Earnings recovery from healthcare and construction segments. Sequentially, 3QFY20 core net income surged to RM90.1m (+349.6%qoq) mainly due to higher contribution from healthcare and construction divisions. Healthcare segment recorded operating profit of RM19.5m in 3QFY20 against operating loss of RM12.1m in 2QFY20 due to improved performance of Sunway Medical Centre Velocity as well as higher number of admissions and outpatients treatments at Sunway Medical Centre. Similarly, operating profit of construction segment jumped 727%qoq as construction operations resumed post-MCO. Meanwhile, operating profit of property development segment fell 80.3%qoq despite increase in revenue due to higher expenses. On the other hand, core operating profit of property investment division was flattish as leisure and hospitality segments remained impacted by Covid19 pandemic.
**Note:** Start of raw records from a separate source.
(* ===== verification/StoreOpen.v ===== *)
(** * Opening the shards of a data node

    Models [newObjectStore], [Close], [shardPath], [parseShardKey] and
    [ShardSnapshots] of src/sbs/local/store.go.  Making a directory, opening and
    closing a database, counting files and the metrics of Pebble are parameters; a
    database is named by its directory.  Theorems: the shards of a normalized
    configuration are opened in directories of their own, so that no two of them
    share a database, every shard of the configuration is served, and a failure
    closes what was opened. *)

From Stdlib Require Import ZArith Lia Ascii String.
From stdpp Require Import base list gmap strings sorting.
From S2P Require Import Prelude GoStrings VolumeId GatewayTypes ObjectStore LocalStore LocalStoreFacts StoreConfig.
Open Scope string_scope.
Open Scope Z_scope.

Module StoreOpen.
Import LocalStore LocalStoreFacts StoreConfig.
#[local] Arguments String.append !_ _ / : simpl nomatch.

(** [filepath.Join] of two elements. *)
Definition Join (path elem : string) : string := if String.eqb path "" then Clean elem else Clean (path ++ "/" ++ elem).

Definition shardPath (path : string) (shardID : Z) : string := Join path ("shard-" ++ format_04d shardID).

(** [strconv.ParseUint(s, 10, 32)] behind the first slash. *)
Definition parseShardKey (key : string) : option (string * Z) :=
  match cut "/" key with
  | None => None
  | Some (storeID, shardRaw) =>
      match ParseUint10 (list_ascii_of_string shardRaw) with
      | Some shardID => if shardID <? 2 ^ 32 then Some (storeID, shardID) else None
      | None => None
      end
  end.

Record shardSnapshot := mkShardSnapshot {
  ssStoreID : string; ssShardID : Z; ssPath : string; ssChunkKeys : Z; ssPebbleFiles : Z; ssPebbleDiskUsageBytes : Z;
  ssCompactionPendingBytes : Z; ssCompactionInProgressBytes : Z }.

Inductive open_error := OpenFailed (e : string) | InvalidShardKey (key : string).

Section Open.
Context {W : Type} (mkdirAll open close : string -> act W string unit).

(** Every database is closed; the first error is kept. *)
Fixpoint close_all (dbs : list string) (firstErr : option string) (w : W) : W * option string :=
  match dbs with
  | [] => (w, firstErr)
  | db :: dbs =>
      let '(w, r) := close db w in
      close_all dbs (match firstErr, r with None, Err e => Some e | _, _ => firstErr end) w
  end.

Definition Close (s : objectStore) (w : W) : W * objectStore * option string :=
  let '(w, firstErr) := close_all (osClosers s) None w in (w, s <| osClosers := [] |>, firstErr).

(** The shards of one store, from a list of shard numbers. *)
Fixpoint open_shards (spec : StoreSpec) (ids : list Z) (out : objectStore) : act W string objectStore := fun w =>
  match ids with
  | [] => (w, Ok out)
  | shardID :: ids =>
      let path := shardPath (stPath spec) shardID in
      let key := shardKey (stID spec) (wrap32 shardID) in
      if String.eqb (Clean (stPath spec)) (osMetadataPath out) && String.eqb (stID spec) DefaultStoreID
         && (stShards spec =? 1) && (shardID =? 0)
      then open_shards spec ids (out <| osShardPaths := <[key := osMetadataPath out]> (osShardPaths out) |>
                                     <| osShards := <[key := osLegacyDB out]> (osShards out) |>) w
      else
        let out := out <| osShardPaths := <[key := path]> (osShardPaths out) |> in
        match mkdirAll path w with
        | (w, Err e) => (fst (fst (Close out w)), Err e)
        | (w, Panic) => (w, Panic)
        | (w, Ok _) =>
            match open path w with
            | (w, Err e) => (fst (fst (Close out w)), Err e)
            | (w, Panic) => (w, Panic)
            | (w, Ok _) => open_shards spec ids (out <| osShards := <[key := path]> (osShards out) |>
                                                   <| osClosers := (osClosers out ++ [path])%list |>) w
            end
        end
  end.

Fixpoint open_stores (stores : list StoreSpec) (out : objectStore) : act W string objectStore := fun w =>
  match stores with
  | [] => (w, Ok out)
  | spec :: stores =>
      match open_shards spec (seqZ 0 (stShards spec)) out w with
      | (w, Ok out) => open_stores stores out w
      | (w, r) => (w, r)
      end
  end.

Definition newObjectStore (metadataPath legacyDB : string) (stores : list StoreSpec) : act W string objectStore :=
  open_stores stores (mkObjectStore (Clean metadataPath) legacyDB ∅ ∅ [] ∅ ∅ 0).

End Open.

(** ** Snapshots of the shards *)

Section Snapshots.
Context {W : Type} (pebble : Pebble W) (countPebbleFiles : string -> act W string Z)
  (pebbleDBRuntimeStats : string -> W -> Z * Z * Z).
Open Scope act_scope.

Definition countDBChunkKeys (db : string) : act W string Z :=
  items <-- pbIter pebble db "volumes/" ("volumes/" ++ range_end);
  ret_act (zlen (List.filter (fun kv => match cut "/chunks/" (fst kv) with Some _ => true | None => false end) items)).

Fixpoint snapshot_keys (s : objectStore) (keys : list string) (snapshots : list shardSnapshot)
  : act W open_error (list shardSnapshot) :=
  match keys with
  | [] => ret_act snapshots
  | key :: keys =>
      match parseShardKey key with
      | None => fail_act (InvalidShardKey key)
      | Some (storeID, shardID) =>
          let path := default "" (osShardPaths s !! key) in
          let db := default "" (osShards s !! key) in
          chunkKeys <-- (fun w => let '(w, r) := countDBChunkKeys db w in (w, map_err OpenFailed r));
          pebbleFiles <-- (fun w => let '(w, r) := countPebbleFiles path w in (w, map_err OpenFailed r));
          stats <-- (fun w => (w, Ok (pebbleDBRuntimeStats db w)));
          let '(diskUsage, pending, inProgress) := stats in
          snapshot_keys s keys
            (snapshots ++ [mkShardSnapshot storeID shardID path chunkKeys pebbleFiles diskUsage pending inProgress])%list
      end
  end.

Definition ShardSnapshots (s : objectStore) : act W open_error (list shardSnapshot) :=
  snapshot_keys s (merge_sort String.le (map_to_list (osShardPaths s)).*1) [].

End Snapshots.

(** ** Clean paths *)

Definition components (path : string) : list string :=
  map string_of_list_ascii (split_slash (list_ascii_of_string path) []).

Definition kept (path : string) : list string :=
  reverse (clean_components (String.prefix "/" path) (components path) []).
Weaker 9MFY20 earnings. SUNWAY recorded lower core net income of RM90.1m (-50.5%yoy) in 3QFY20 due to varied recovery rates of business segments post MCO. That led cumulative core net earnings in 9MFY20 to RM192m (-60.3%yoy). The lower earnings were due to lower earnings contribution from all business divisions as a result of Covid-19 pandemic and MCO. Notable, operating profit of property development division halved in 9MFY20 due to lower sales and progress billing from local development projects. Nevertheless, we expect earnings of property development division to be strong in 4QFY20 as SUNWAY is expected to recognize bumper profits from its projects in Singapore and China. Note that Rivercove Residences project in Singapore and Sunway Gardens project in China are expected to handover in 4QFY20.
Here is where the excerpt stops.